Virginia execution is smooth, clinical, impersonal
National Correspondent
631 words
27 February 1997
JARRATT, Va., Feb 27 (Reuter) - "That was a clean execution. It went very smoothly," one prison official said after the state of Virginia put to death convicted murderer Coleman Wayne Gray by lethal injection on Wednesday night.
The execution procedure was clinical, impersonal and efficient. But for this witness, there was a bizarre, almost surreal theatrical quality to the event. The witnesses sat in tiers, just as in a theatre -- six volunteer citizen witnesses in the front two rows, four reporters at the back. Several of the witnesses said they volunteered out of curiosity.
"I just wanted to experience it," said Scott Bailey.
The prisoner died lying on a gurney facing the audience. A blue curtain divided participants from spectators and was drawn and opened twice during the drama, just as in a theatre.
Gray, 39, was convicted by an all-white jury of the May 1985 murder of grocery store manager Richard McClelland. But after 11 years of court proceedings he found out he would die for sure just 10 minutes before he was led into the death chamber, after the Supreme Court turned down his final appeal.
Gray, a thin, black man about 5 feet 8 inches (173 cm) tall, was led into the execution chamber at 8:50 p.m. EST (0150 GMT), flanked by eight uniformed guards. He was shaking violently and kept looking around as he was led to the gurney.
This was the 15th lethal injection to be performed in this room in Greensville Correctional Centre over the past two years, so the drill was well established. The well-trained team quickly sat the condemned man down, one guard flipped his legs into the air while another bore down on his shoulders and Gray was lying on the table.
The guards, working very fast, then strapped him across the ankles, thighs and chest and attached cross straps from his shoulders to his waist. Gray's head kept bobbing up during the procedure, his lips fluttering.

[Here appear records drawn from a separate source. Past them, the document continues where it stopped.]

(** C6, witness: the words [a b a z] over the vocabulary [a b c]. *)
Lemma text_to_vector_counts_witness :
  exists vector,
    text_to_vector [[97]; [98]; [97]; [122]] [[97]; [98]; [99]] = Ok vector
    /\ length vector = length [[97]; [98]; [99]]
    /\ (forall i w, [[97]; [98]; [99]] !! i = Some w ->
         vector !! i = Some (occurrences w [[97]; [98]; [97]; [122]]))
    /\ text_to_vector
         (List.filter (fun word => contains word [[97]; [98]; [99]])
            [[97]; [98]; [97]; [122]])
         [[97]; [98]; [99]]
       = Ok vector.
Proof.
  apply (text_to_vector_counts [[97]; [98]; [97]; [122]] [[97]; [98]; [99]]).
  apply (bool_decide_unpack _). vm_compute. exact I.
Defined.

(** * The empty-document error *)

Lemma mapM_raise {A B : Type} (f : A -> result B) (l : list A) e :
  mapM f l = Raise e -> exists a, In a l /\ f a = Raise e.
Proof.
  induction l as [|a l IH]; simpl; [discriminate|].
  destruct (f a) as [b|e'] eqn:Hfa; simpl.
  - destruct (mapM f l) as [bs|e'']; simpl; [discriminate|].
    intros [= ->]. destruct (IH eq_refl) as [a' [H1 H2]]. eauto.
  - intros [= ->]. eauto.
Qed.

Lemma of_int_raise i e : B64.of_int i = Raise e -> arith_exn e.
Proof.
  unfold B64.of_int. destruct (B64.is_infinite _); [|discriminate].
  intros [= <-]. left. reflexivity.
Qed.

Lemma pow2_raise x e : B64.pow2 x = Raise e -> arith_exn e.
Proof.
  unfold B64.pow2. destruct (_ && _); [|discriminate].
  intros [= <-]. left. reflexivity.
Qed.

Lemma div_raise x y e : B64.div x y = Raise e -> arith_exn e.
Proof.
  unfold B64.div. destruct (SFeqb _ _); [|discriminate].
  intros [= <-]. right. reflexivity.
Qed.
(** A rejected call whose request already carries the retry flag, or
    whose answer is not a 401, leaves the handler as it came. *)
Lemma on_rejected_passthrough w cfg resp req msg :
  is_401 resp = false ∨ _retry cfg = true →
  on_rejected w (AxiosError cfg resp req msg)
  = (w, Rejected (AxiosError cfg resp req msg)).
Proof.
  intros [E|E]; unfold on_rejected; rewrite E; [done|].
  by rewrite andb_false_r.
Qed.

(** An answered or failed retried request settles the task with that
    outcome. *)
Lemma deliver_retried w cfg o :
  _retry cfg = true →
  deliver w (AwaitResponse cfg) o
  = (w, match settle cfg o with
        | inl r => Resolved r
        | inr e => Rejected e
        end).
Proof.
  intros Hr. unfold deliver.
  destruct (settle cfg o) as [r|e] eqn:E; [done|].
  destruct o as [st od|msg]; simpl in E.
  - destruct (_ && _); [done|]. injection E as <-.
    apply on_rejected_passthrough. by right.
  - injection E as <-. apply on_rejected_passthrough. by left.
Qed.

(** The first 401 of a request, with a non-empty refresh token stored:
    the flag is set and the refresh call goes out. *)
Lemma deliver_first_401 w cfg od rt :
  _retry cfg = false →
  localStorage w !! REFRESH_TOKEN_KEY = Some rt → rt ≠ "" →
  deliver w (AwaitResponse cfg) (Responded 401 od)
  = (send (RefreshCall (refresh_request (VStr rt))) w,
     AwaitRefresh (set_retry true cfg) (refresh_request (VStr rt))).
Proof.
  intros Hr Hrt Hne. unfold deliver. rewrite settle_401.
  unfold status_error, on_rejected. simpl. rewrite Hr. simpl.
  unfold tokenManager.getRefreshToken, getItem. rewrite Hrt.
  by apply truthy_str_true in Hne as ->.
Qed.

(** The first 401 of a request, with no usable refresh token: the
    session ends and the 401 is passed on. *)
Lemma deliver_first_401_no_refresh w cfg od :
  _retry cfg = false →
  (localStorage w !! REFRESH_TOKEN_KEY = None
   ∨ localStorage w !! REFRESH_TOKEN_KEY = Some "") →
  deliver w (AwaitResponse cfg) (Responded 401 od)
  = (end_session w, Rejected (status_error (set_retry true cfg) 401 od)).
Proof.
  intros Hr Hrt. unfold deliver. rewrite settle_401.
  unfold status_error, on_rejected. simpl. rewrite Hr. simpl.
  unfold tokenManager.getRefreshToken, getItem.
  by destruct Hrt as [-> | ->].
Qed.

(** A fulfilled refresh call carrying a body: the access token is
    stored and the original request goes out again. *)
Lemma on_refresh_fulfilled w orig rq st d :
  (200 ≤ st < 300)%Z →
  on_refresh_settled w orig rq (Responded st (Some d))
  = let cfg' :=
      set_header "Authorization" (bearer (to_string (access_token d))) orig in
    (send (ApiCall cfg')
       (with_storage (tokenManager.setToken (access_token d)) w),
     AwaitResponse cfg').
Proof.
  intros Hst. unfold on_refresh_settled. rewrite settle_fulfilled by done.
  simpl. unfold api. simpl. by rewrite request_interceptor_retry.
Qed.

(** Every other answer of the refresh call lands in the [catch] block. *)
Lemma on_refresh_rejected w orig rq o :
  (∀ st d, o = Responded st (Some d) → ¬ (200 ≤ st < 300)%Z) →
  ∃ e, on_refresh_settled w orig rq o = (end_session w, Rejected e).
Proof.
  intros Ho. unfold on_refresh_settled.
  destruct (settle rq o) as [r|e] eqn:E; [|by eexists].
  destruct (data r) as [d|] eqn:Ed; [|by eexists].
  destruct o as [st od|msg]; [|done]. simpl in E.
  destruct (200 <=? st)%Z eqn:Hlo; [|done].
  destruct (st <? 300)%Z eqn:Hhi; [|done].
  injection E as <-. simpl in Ed. subst od.
  apply Z.leb_le in Hlo. apply Z.ltb_lt in Hhi.
  exfalso. apply (Ho st d); [done|lia].
Qed.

Then the blue curtain was closed. Working behind it, technicians stretched out each arm and inserted intravenous drips. When the curtain opened two minutes later, Gray's arms were extended in a crucifix position, bandaged to the wings of the table. The drip line led through a hole in another blue curtain at the back of the room. Technicians behind the curtain actually injected the deadly chemicals.
Gray was asked if he had any last words. "I have no last statement," he said in a voice that was barely audible.
At 9:01 p.m., the execution staff began to inject the chemicals that would kill him. For two minutes, Gray's chest heaved violently, before his breathing subsided, then stopped. At 9:05 p.m., his chest twitched twice. At six minutes past the hour, warden David Garraghty pronounced Gray dead.
The curtain closed again and the witnesses filed out. The whole procedure had lasted 16 minutes from the time Gray was led into the room until his body was wheeled out, to be taken for an autopsy before his family could claim it.
Gray and accomplice Melvin Tucker robbed McClelland, a father of four, abducted him and shot him six times in the head, despite his pleas for mercy. Tucker said Gray pulled the trigger, Gray said Tucker did it. But the prosecution made a deal with Tucker: In exchange for his testimony, he received life imprisonment and will soon qualify to apply for parole.
Meanwhile, the wheels of justice in Virginia grind on. "We have executions set pretty much every Tuesday and Thursday in March," said David Bass of the Corrections Department. The next man scheduled to die is Carl Chichester on March 6.